------ EXERCISE MATERIAL ------

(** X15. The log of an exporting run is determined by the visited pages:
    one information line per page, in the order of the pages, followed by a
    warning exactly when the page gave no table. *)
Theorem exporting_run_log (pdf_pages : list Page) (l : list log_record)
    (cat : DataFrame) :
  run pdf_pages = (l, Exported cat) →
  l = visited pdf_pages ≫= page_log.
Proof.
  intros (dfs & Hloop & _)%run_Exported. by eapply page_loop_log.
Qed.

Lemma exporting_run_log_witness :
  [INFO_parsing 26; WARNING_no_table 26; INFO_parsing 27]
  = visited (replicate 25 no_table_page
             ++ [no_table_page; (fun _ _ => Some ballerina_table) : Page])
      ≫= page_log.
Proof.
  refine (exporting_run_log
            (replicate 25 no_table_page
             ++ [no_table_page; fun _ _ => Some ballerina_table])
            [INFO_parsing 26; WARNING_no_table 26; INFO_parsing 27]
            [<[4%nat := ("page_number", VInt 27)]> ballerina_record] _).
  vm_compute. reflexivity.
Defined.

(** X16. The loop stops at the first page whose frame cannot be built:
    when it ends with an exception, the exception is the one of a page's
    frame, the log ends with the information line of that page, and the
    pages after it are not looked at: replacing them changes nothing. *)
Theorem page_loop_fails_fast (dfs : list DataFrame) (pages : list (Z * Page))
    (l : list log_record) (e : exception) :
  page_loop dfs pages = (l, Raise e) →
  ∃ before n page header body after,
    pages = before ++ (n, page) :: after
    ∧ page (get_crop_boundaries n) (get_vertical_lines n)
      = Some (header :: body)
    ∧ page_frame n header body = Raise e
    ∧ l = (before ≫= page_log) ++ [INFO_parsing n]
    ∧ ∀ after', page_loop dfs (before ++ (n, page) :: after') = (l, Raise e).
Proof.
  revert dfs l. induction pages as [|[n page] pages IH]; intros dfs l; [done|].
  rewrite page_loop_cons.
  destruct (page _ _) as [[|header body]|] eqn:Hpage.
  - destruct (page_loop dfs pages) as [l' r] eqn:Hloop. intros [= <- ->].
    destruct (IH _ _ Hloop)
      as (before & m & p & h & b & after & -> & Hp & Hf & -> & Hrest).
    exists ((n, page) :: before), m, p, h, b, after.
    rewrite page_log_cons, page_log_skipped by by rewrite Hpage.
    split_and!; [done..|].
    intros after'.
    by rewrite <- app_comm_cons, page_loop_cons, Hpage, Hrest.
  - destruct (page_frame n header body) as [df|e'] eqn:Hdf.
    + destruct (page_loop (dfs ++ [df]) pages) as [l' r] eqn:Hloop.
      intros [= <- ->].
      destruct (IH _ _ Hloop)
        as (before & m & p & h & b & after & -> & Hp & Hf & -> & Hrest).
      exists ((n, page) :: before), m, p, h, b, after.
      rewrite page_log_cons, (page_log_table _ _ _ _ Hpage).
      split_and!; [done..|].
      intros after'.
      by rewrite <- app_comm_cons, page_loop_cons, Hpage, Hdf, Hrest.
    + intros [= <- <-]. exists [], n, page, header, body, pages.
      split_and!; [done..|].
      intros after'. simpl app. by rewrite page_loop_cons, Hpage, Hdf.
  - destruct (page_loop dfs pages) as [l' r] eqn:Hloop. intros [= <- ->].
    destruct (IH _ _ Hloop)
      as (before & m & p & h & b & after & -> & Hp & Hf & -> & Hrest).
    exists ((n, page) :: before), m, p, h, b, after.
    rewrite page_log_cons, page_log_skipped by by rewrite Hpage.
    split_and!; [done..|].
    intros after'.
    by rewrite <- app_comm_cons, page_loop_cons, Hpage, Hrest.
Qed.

------

*TASK ITEM*
Copy out each line of the listing that holds the string "destruct".

*EXPECTED OUTPUT*
  destruct (page _ _) as [[|header body]|] eqn:Hpage.
  - destruct (page_loop dfs pages) as [l' r] eqn:Hloop. intros [= <- ->].
    destruct (IH _ _ Hloop)
  - destruct (page_frame n header body) as [df|e'] eqn:Hdf.
    + destruct (page_loop (dfs ++ [df]) pages) as [l' r] eqn:Hloop.
      destruct (IH _ _ Hloop)
  - destruct (page_loop dfs pages) as [l' r] eqn:Hloop. intros [= <- ->].
    destruct (IH _ _ Hloop)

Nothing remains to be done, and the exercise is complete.